Writing an e-mail application with Lamson - I

Shabda suggested we open a Off late, we've been slightly busy with a 'lot' of new developments on our end and we've not been able to devote attention to the blog. In these busy periods, we tend to forget things faster. One such thing that Shabda recently pointed out that a couple of our applications (client and open source project) were raising exception. Because of the low frequency of these errors, they went unnoticed for quite a few days. We do check e-mail often but we are mostly drowned in our project management tool, Unfuddle. Shabda suggested we open a ticket for every error (with duplicates taken care off) and this way we wouldn't have to distract ourselves scouring multiple sources like mail, Unfuddle etc.

This was a fairly straightforward requirement. Unfuddle has an API and all we have to do is wrap the 500 error handler. We could write the error handler in a separate app and then add it to the INSTALLED_APPS setting and error handler to all the projects. Sounds fine but we should not miss out a single project! It didn't sound like a scalable solution and so we decided to add an e-mail address to the MAIL_ADMINS setting that would open a ticket invoking the Unfuddle API. Not a big difference over the previous solution. This method just saves 1 line of typing over the previous. But the idea of having to learn and use Lamson got us excited!

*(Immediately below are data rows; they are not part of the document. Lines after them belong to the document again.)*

(** * bin/plugin/lib/milestone.js

    A shallow embedding of the two helpers of the release tooling,
    [getMilestoneByTitle] and [getIssuesByMilestone], over a model of the
    Octokit REST client, and the properties of the two helpers.

    The REST client is the only collaborator.  It is modelled as a record of
    canned responses (one per endpoint), and every asynchronous request the
    helpers await is threaded through a small monad that logs the request and
    either delivers the response or throws. *)

From Stdlib Require Import String Ascii List ZArith Bool Lia.
Import ListNotations.
Local Open Scope string_scope.
Local Open Scope list_scope.

(** ** Strings

    The string operations the module uses, [String.prototype.startsWith]
    and [String.prototype.replace] with a string pattern ([===] on strings
    is [String.eqb]), and what it means for a pattern to occur in a
    string. *)

Module JsString.

Local Open Scope string_scope.

(** [s.startsWith(search)]. *)
Definition startsWith (s search : string) : bool := String.prefix search s.

(** [s.slice(n)] for [0 <= n]. *)
Fixpoint slice (n : nat) (s : string) : string :=
  match n, s with
  | O, _ => s
  | S n', String _ s' => slice n' s'
  | S _, EmptyString => EmptyString
  end.

(** [s.replace(pattern, replacement)] with a string [pattern]: only the
    first occurrence of [pattern], searched from the left, is replaced.
    (The replacement strings of the module contain no [$] pattern.) *)
Fixpoint replace (pattern replacement s : string) : string :=
  if String.prefix pattern s
  then replacement ++ slice (String.length pattern) s
  else match s with
       | EmptyString => EmptyString
       | String c s' => String c (replace pattern replacement s')
       end.

(** [pattern] occurs in [s] at offset [length before]. *)
Definition occurs_at (pattern before s : string) : Prop :=
  exists rest, s = before ++ pattern ++ rest.

Definition occurs (pattern s : string) : Prop :=
  exists before, occurs_at pattern before s.

End JsString.

(** ** Data model

    The records of the REST API, restricted to the fields the module reads
    (plus an identifying number, standing for the fields it passes through).
    A field the API types as [string | null] is an [option string], with
    [None] for [null]. *)

Record Milestone := {
  milestone_number : Z;
  title : string
}.

Record Release := {
  release_id : Z;
  name : option string;
  published_at : option string
}.

Record Issue := {
  issue_number : Z;
  closed_at : option string
}.

(** [@typedef {"open"|"closed"|"all"} IssueState] *)
Inductive IssueState := open | closed | all.

(** The object handed to [octokit.issues.listForRepo.endpoint.merge].
    [state] is [None] when the caller left the optional argument out;
    [since] is [None] when the object has no [since] key, and [Some v] when
    it has the key with value [v] (which may be [null]). *)
Record IssueOptions := {
  options_owner : string;
  options_repo : string;
  options_milestone : Z;
  options_state : option IssueState;
  options_since : option (option string)
}.

(** What an awaited call can throw: an error of the client (transport,
    authorization, not found, ...; the status stands for its content), or the
    [TypeError] of the language on a property access on [null]. *)
Inductive Exception :=
| RequestError (status : Z)
| TypeError.

(** The requests the module sends.  A paginated endpoint is asked page by
    page; [page] counts the pages of one iterator from 0. *)
Inductive Request :=
| GetMilestone (owner repo : string) (milestone_number : Z)
| ListMilestones (owner repo : string) (page : nat)
| ListReleases (owner repo : string) (page : nat)
| ListForRepo (options : IssueOptions) (page : nat).

(** The client, as the responses it would give.  For a paginated endpoint
    this is the sequence of responses [octokit.paginate.iterator] yields, in
    order; a response is either the page's [data] or the error thrown when
    that page is awaited. *)
Record Octokit := {
  issues_getMilestone : string -> string -> Z -> Exception + Milestone;
  issues_listMilestones : string -> string -> list (Exception + list Milestone);
  repos_listReleases : string -> string -> list (Exception + list Release);
  issues_listForRepo : IssueOptions -> list (Exception + list Issue)
}.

Lamson is a Python SMTP server written by Zed Shaw that makes e-mail application development not suck! If we hadn't heard of Lamson, we would've probably used Postfix to drop mail to fetchmail and then run a python script to parse the mail and redirect it accordingly. This solution has way too many dependencies and is a configuration hell!

In the coming blog posts, let's write a Lamson powered e-mail app that will open a ticket in the unfuddle project management system through their API. Before we start, I will give away a little secret. You don't have to be a sys-admin or a python expert to write an e-mail app powered by Lamson. It's as easy as writing a simple web app in django.

Installation of Lamson

The Lamson documentation covers how to install Lamson. But we are not going to discuss this very deeply. We'll just use a virtualenv to install it.:

$ virtualenv lamson_env
$ cd lamson_env
$ source bin/activate
$ pip install lamson

Now let's create a lamson app named ticket-creator that will house the e-mail application.:

$ lamson gen -project ticket-creator
$ cd ticket-creator
$ ls ticket-creator
app  config  logs  muttrc  README  run  tests

Lamson creates files for us to make code organization very easy. Let us next look at the functionality of the files:

$ ls app/
data  handlers  __init__.py  model  templates

The app directory holds all the logic for the e-mail application. Right from the models (models), the views (templates) and controllers (handlers), it houses them all! Doesn't this method of organizing the code look similar? Yes, it is an MVC based e-mail app framework!:

$ ls config
boot.py  __init__.py  logging.conf  settings.py  testing.py  test_logging.conf

The boot.py contains the config attributes that is loaded when lamson starts. Most likely, you wouldn't have to touch this file. The settings.py holds all the configuration attributes. This file is analogous to the django settings and is just a plain python file. The testing.py is equivalent to boot.py but is used in test mode. The logging.conf and test_logging.conf hold all the logging related attributes.

The logs directory holds the files where the logging outputs are redirected. To debug your server, this is the place you've to start off. The muttrc file holds the mutt configuration directives to use lamson to send mail and open a local mailbox. The run directory holds the pid and other runtime specific files. The tests directory houses all the test cases you might write while developing your e-mail application.

For this session, let's close with starting the lamson server. In the e-mail app:

$ lamson start
$ ls run
smtp.pid undeliverable
$ ps aux|grep lamson
theju 10155 0.2 0.1 21768 7532 ? Sl 19:19 0:00 /home/theju/lamson_env/bin/python /home/theju/lamson_env/bin/lamson start

To see on which port lamson is running, or to modify the port, we can change the port of the receiver_config attribute in the config/settings.py file. To stop lamson, just type:

$ lamson stop
Stopping processes with the following PID files: ['./run/smtp.pid']
Attempting to stop lamson at pid 10155

This is the end of the first part where we just dipped our finger nails into this amazing project called Lamson. In the coming post, we are going to see how to write the logic for the application and in the final post on how to deploy this application.